Return only the lines running from the top of the entries to the line with "refine (proj1 (proj2", inclusive, exactly as written.

### Data for processing
§

Lemma row_ids_stay_unique_witness :
  rows_keyed busy_world /\
  rows_keyed (snd (@ChatService.process_message stable_engine empty_catalog fake_ai
                     first_request busy_world)).
Proof.
  split; [exact busy_world_keyed|].
  refine (proj1 (proj2 (@row_ids_stay_unique stable_engine empty_catalog fake_ai
                          (turn "s1" "user" "a" 10) first_request (lit "s1")))
                busy_world _ _ (surjective_pairing _) busy_world_keyed).
Defined.

(* ================================================================== *)
(** * The exceptions of the chat service *)
(* ================================================================== *)

Lemma ChatServiceError_new_prefix (s : str) :
  startswith chat_error_prefix (exn_str (ChatServiceError_new s)) = true.
Proof.
  unfold ChatServiceError_new. destruct (truthy s); cbn [exn_str].
  - cbv. reflexivity.
  - reflexivity.
Qed.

§

### Problem solution
Lemma row_ids_stay_unique_witness :
  rows_keyed busy_world /\
  rows_keyed (snd (@ChatService.process_message stable_engine empty_catalog fake_ai
                     first_request busy_world)).
Proof.
  split; [exact busy_world_keyed|].
  refine (proj1 (proj2 (@row_ids_stay_unique stable_engine empty_catalog fake_ai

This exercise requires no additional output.